My family has a Saint Bernard. He is 150 pounds of pure joy. Racist joy. What? Ya. My dog is racist. Let me re-phrase that, my dog was racist. He was cured when the dog whisperer came over and told him what's what.
When we first got my dog, Charlie, he was roughly the size of a small boyfriend, or a big baby, take your pick. Point is, he was cute as hell.
He was gaining ten pounds a week and never quite understood his own strength and size. When he was a puppy and would bark at non-white people, it was weird, but we didn't think too much about it. He just seemed like a weird dog. When he got bigger and started snarling and baring his teeth at people, it was a Saint Bernard-sized problem.
You might be thinking, This makes sense. Dogs are colorblind, and if he was only exposed to a white family as a puppy, it would follow that he would not understand the varying colors of the outside world.

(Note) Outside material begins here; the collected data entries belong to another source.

(* ===== verification/RunRepo.v ===== *)
(** * The run repository: interface, laws and fencing

    [RunRepository] is the abstract base class of
    [app/state/run_repository.py]: one member per abstract coroutine that reads
    or changes durable state.  [RunRepositoryLaws] states what a backend
    promises about conversation leases; [MemoryRepo.v] and [PostgresRepo.v]
    discharge it.  The theorems of this file use only the laws, so they hold of
    both backends: fencing tokens grow strictly, a superseded lease can never
    write again, two writers at one instant hold the same lease, and a [run_id] stays
    with the request it was first created for. *)

From stdpp Require Import relations.
From S2P Require Import Prelude PyData RunTypes.

(** The statuses [mark_terminal] accepts. *)
Inductive OutcomeStatus : Type := OutCompleted | OutFailed | OutCancelled | OutInterrupted.

Definition outcome_status (s : OutcomeStatus) : RunStatus :=
  match s with
  | OutCompleted => Completed
  | OutFailed => Failed
  | OutCancelled => Cancelled
  | OutInterrupted => Interrupted
  end.

#[export] Instance OutcomeStatus_eq_dec : EqDecision OutcomeStatus.
Proof. solve_decision. Defined.

(** The operations; each takes the successive readings of the clock it makes. *)
Class RunRepository (St : Type) : Type := {
  create_or_get : clock → RunIdentity → M St (RunRecord * bool);
  get : string → M St (option RunRecord);
  acquire : clock → RunIdentity → string → Z → M St RunLease;
  renew : clock → RunLease → Z → M St RunLease;
  release : clock → RunLease → M St unit;
  mark_terminal : clock → RunLease → OutcomeStatus → option pydict → option string →
    option string → option string → M St RunRecord;
  mark_history_committed : clock → RunLease → option pydict → M St RunRecord;
  reconcile_history_committed : clock → string → option pydict → M St RunRecord;
  revoke_resume_tokens : clock → string → M St Z
}.

(** ** The operations as data *)

Inductive repo_op : Type :=
  | OpCreate (i : RunIdentity)
  | OpGet (run_id : string)
  | OpAcquire (i : RunIdentity) (owner : string) (ttl : Z)
  | OpRenew (l : RunLease) (ttl : Z)
  | OpRelease (l : RunLease)
  | OpMarkTerminal (l : RunLease) (s : OutcomeStatus) (payload : option pydict)
      (reason code checkpoint : option string)
  | OpMarkHistory (l : RunLease) (payload : option pydict)
  | OpReconcile (run_id : string) (payload : option pydict)
  | OpRevoke (run_id : string).

Inductive repo_reply : Type :=
  | RepCreated (r : RunRecord) (created : bool)
  | RepMaybe (r : option RunRecord)
  | RepLease (l : RunLease)
  | RepUnit
  | RepRecord (r : RunRecord)
  | RepInt (z : Z).

Definition exec `{RunRepository St} (clk : clock) (op : repo_op) : M St repo_reply :=
  match op with
  | OpCreate i => let* (r, b) := create_or_get clk i in ret (RepCreated r b)
  | OpGet run_id => let! r := get run_id in ret (RepMaybe r)
  | OpAcquire i owner ttl => let! l := acquire clk i owner ttl in ret (RepLease l)
  | OpRenew l ttl => let! l' := renew clk l ttl in ret (RepLease l')
  | OpRelease l => release clk l ;;; ret RepUnit
  | OpMarkTerminal l s p r c k =>
      let! x := mark_terminal clk l s p r c k in ret (RepRecord x)
  | OpMarkHistory l p => let! x := mark_history_committed clk l p in ret (RepRecord x)
  | OpReconcile run_id p => let! x := reconcile_history_committed clk run_id p in ret (RepRecord x)
  | OpRevoke run_id => let! x := revoke_resume_tokens clk run_id in ret (RepInt x)
  end.

(** The operations a run performs under its lease: the writes that must be
    fenced.  [release] is not one: it never raises. *)
Definition guarded_by (op : repo_op) : option RunLease :=
  match op with
  | OpRenew l _ | OpMarkTerminal l _ _ _ _ _ | OpMarkHistory l _ => Some l
  | _ => None
  end.

(** ** What a backend promises *)

Class RunRepositoryLaws (St : Type) `{RunRepository St} : Type := {
  (** The views of the state the laws speak of: the last fencing token issued
      for a conversation (0 before the first), its lease, and the record of a
      run. *)
  fence : St → string → Z;
  holder : St → string → option RunLease;
  record_of : St → string → option RunRecord;

  repo_inv : St → Prop;
  exec_inv : ∀ clk op s, repo_inv s → repo_inv (exec clk op s).2;

  fence_nonneg : ∀ s c, repo_inv s → 0 ≤ fence s c;
  holder_token : ∀ s c h, repo_inv s → holder s c = Some h →
    lease_conversation_id h = c ∧ lease_fencing_token h = fence s c;

  (** A record is never dropped and stays bound to its request;
      [create_or_get] returns the record of the run or raises. *)
  exec_record : ∀ clk op s id r, repo_inv s → record_of s id = Some r →
    ∃ r', record_of (exec clk op s).2 id = Some r' ∧ same_binding r' r;
  create_existing : ∀ clk i s r, repo_inv s → record_of s (id_run_id i) = Some r →
    create_or_get clk i s =
      match record_identity_error r i with
      | Some e => (Raise e, s)
      | None => (Ret (r, false), s)
      end;
  create_fresh : ∀ clk i s r b s', repo_inv s → record_of s (id_run_id i) = None →
    create_or_get clk i s = (Ret (r, b), s') →
    b = true ∧ record_of s' (id_run_id i) = Some r ∧ record_identity_error r i = None ∧
    rec_status r = Pending;

  (** Only a successful [acquire] issues a token: the next one of its
      conversation, and never while another lease of it is live. *)
  acquire_lease : ∀ clk i owner ttl s l s', repo_inv s →
    acquire clk i owner ttl s = (Ret l, s') →
    lease_conversation_id l = id_conversation_id i ∧
    lease_run_id l = id_run_id i ∧ lease_owner_id l = owner ∧
    lease_fencing_token l = fence s (id_conversation_id i) + 1 ∧
    holder s' (id_conversation_id i) = Some l ∧
    (∀ h, holder s (id_conversation_id i) = Some h → lease_expires_at h ≤ clk 0%nat);
  acquire_frame : ∀ clk i owner ttl s l s' c, repo_inv s →
    acquire clk i owner ttl s = (Ret l, s') → c ≠ id_conversation_id i →
    fence s' c = fence s c ∧ holder s' c = holder s c;
  acquire_raise : ∀ clk i owner ttl s e s', repo_inv s →
    acquire clk i owner ttl s = (Raise e, s') → s' = s;
  other_fence : ∀ clk op s c, repo_inv s →
    (∀ i owner ttl, op ≠ OpAcquire i owner ttl) →
    fence (exec clk op s).2 c = fence s c;

  (** A guarded operation succeeds only for the live holder of the lease of
      the conversation the run record belongs to; otherwise nothing changes. *)
  guarded_ret : ∀ clk op l s a s', repo_inv s → guarded_by op = Some l →
    (∃ r, record_of s (lease_run_id l) = Some r ∧
      rec_conversation_id r = lease_conversation_id l) →
    exec clk op s = (Ret a, s') →
    ∃ h, holder s (lease_conversation_id l) = Some h ∧ same_owner h l = true ∧
      clk 0%nat < lease_expires_at h;
  guarded_raise : ∀ clk op l s e s', repo_inv s → guarded_by op = Some l →
    exec clk op s = (Raise e, s') → is_stale e = true ∧ s' = s
}.

(** ** Consequences of the laws *)

Section laws.
Context {St : Type} `{RunRepositoryLaws St}.

(** One operation at any instant, whoever calls it. *)
Definition repo_step (s s' : St) : Prop := ∃ clk op, s' = (exec clk op s).2.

Thing is, my dog was more discriminatory than that. He would chase my Asian friends out the door. Hispanic friends who might even pass as white in the eyes of a colorblind dog -- Charlie could tell. Black people didn't stand a chance. It was odd, to say the least.
I began to imagine hypothetical situations like: If my Saint Bernard were not in sunny Los Angeles, and was instead in the snow saving people from avalanches (like he was originally bred to do), would he rescue a fallen person that wasn't white? Probably not.
It was at this point when my mom said, "Something needs to be done about this racist dog. I'm calling the dog whisperer."
How very Los Angeles.
Good idea, mom. No, but seriously, it was a good idea.
Upon the arrival of the dog whisperer, we were instructed to invite our friends of color to our house to face the dog. Dun Dun Dunnn! Convincing them to come is a whole other story. Long story short, we got around five people (of varying races) to agree, and it was like the best culture fair I had ever been to. I secretly wished that they were each required to bring a dish from their respective muthalands.
The dog whisperer came and looked Charlie straight in the eye, and with a glance told him what's up. "Here is what is up, you will not be a racist dog anymore."
Charlie wasn't going to give in that easily.
The dog whisperer pet Charlie's head and informed us that he had anxiety. Makes sense. My family is entirely composed of neurotic Jews. So I guess that makes my dog a neurotic Jew too.
According to the whisperer: Charlie's anxiety stemmed from the fact that people were constantly petting him without his permission. And it was true. This dog is the ultimate chick magnet, and taking him on a walk meant being stopped by at least two people per block for a nice lonnnnnggggg pet. People don't see full-grown massive St. Bs in L.A. too often, so everyone wants a piece of the action.
This still didn't explain his aversion to people that weren't white.
One by one, our friends reluctantly marched in. Charlie would start to shake with rage, but the dog whisperer taught us how to have more authority in our voices, and to give him commands like "Charlie, go to your place!" Charlie could feel the power of the whisperer, and amazingly, he listened to him.
After some practice runs, Charlie learned his place (in life). I never did discover the true root of his racism, but I will go ahead and say it's a systemic problem inherent in our society's ideological faux pas that somehow surfaced in my dog through the verisimilitude of recursive osmosis? Ya, ya.. That sounds right. Right?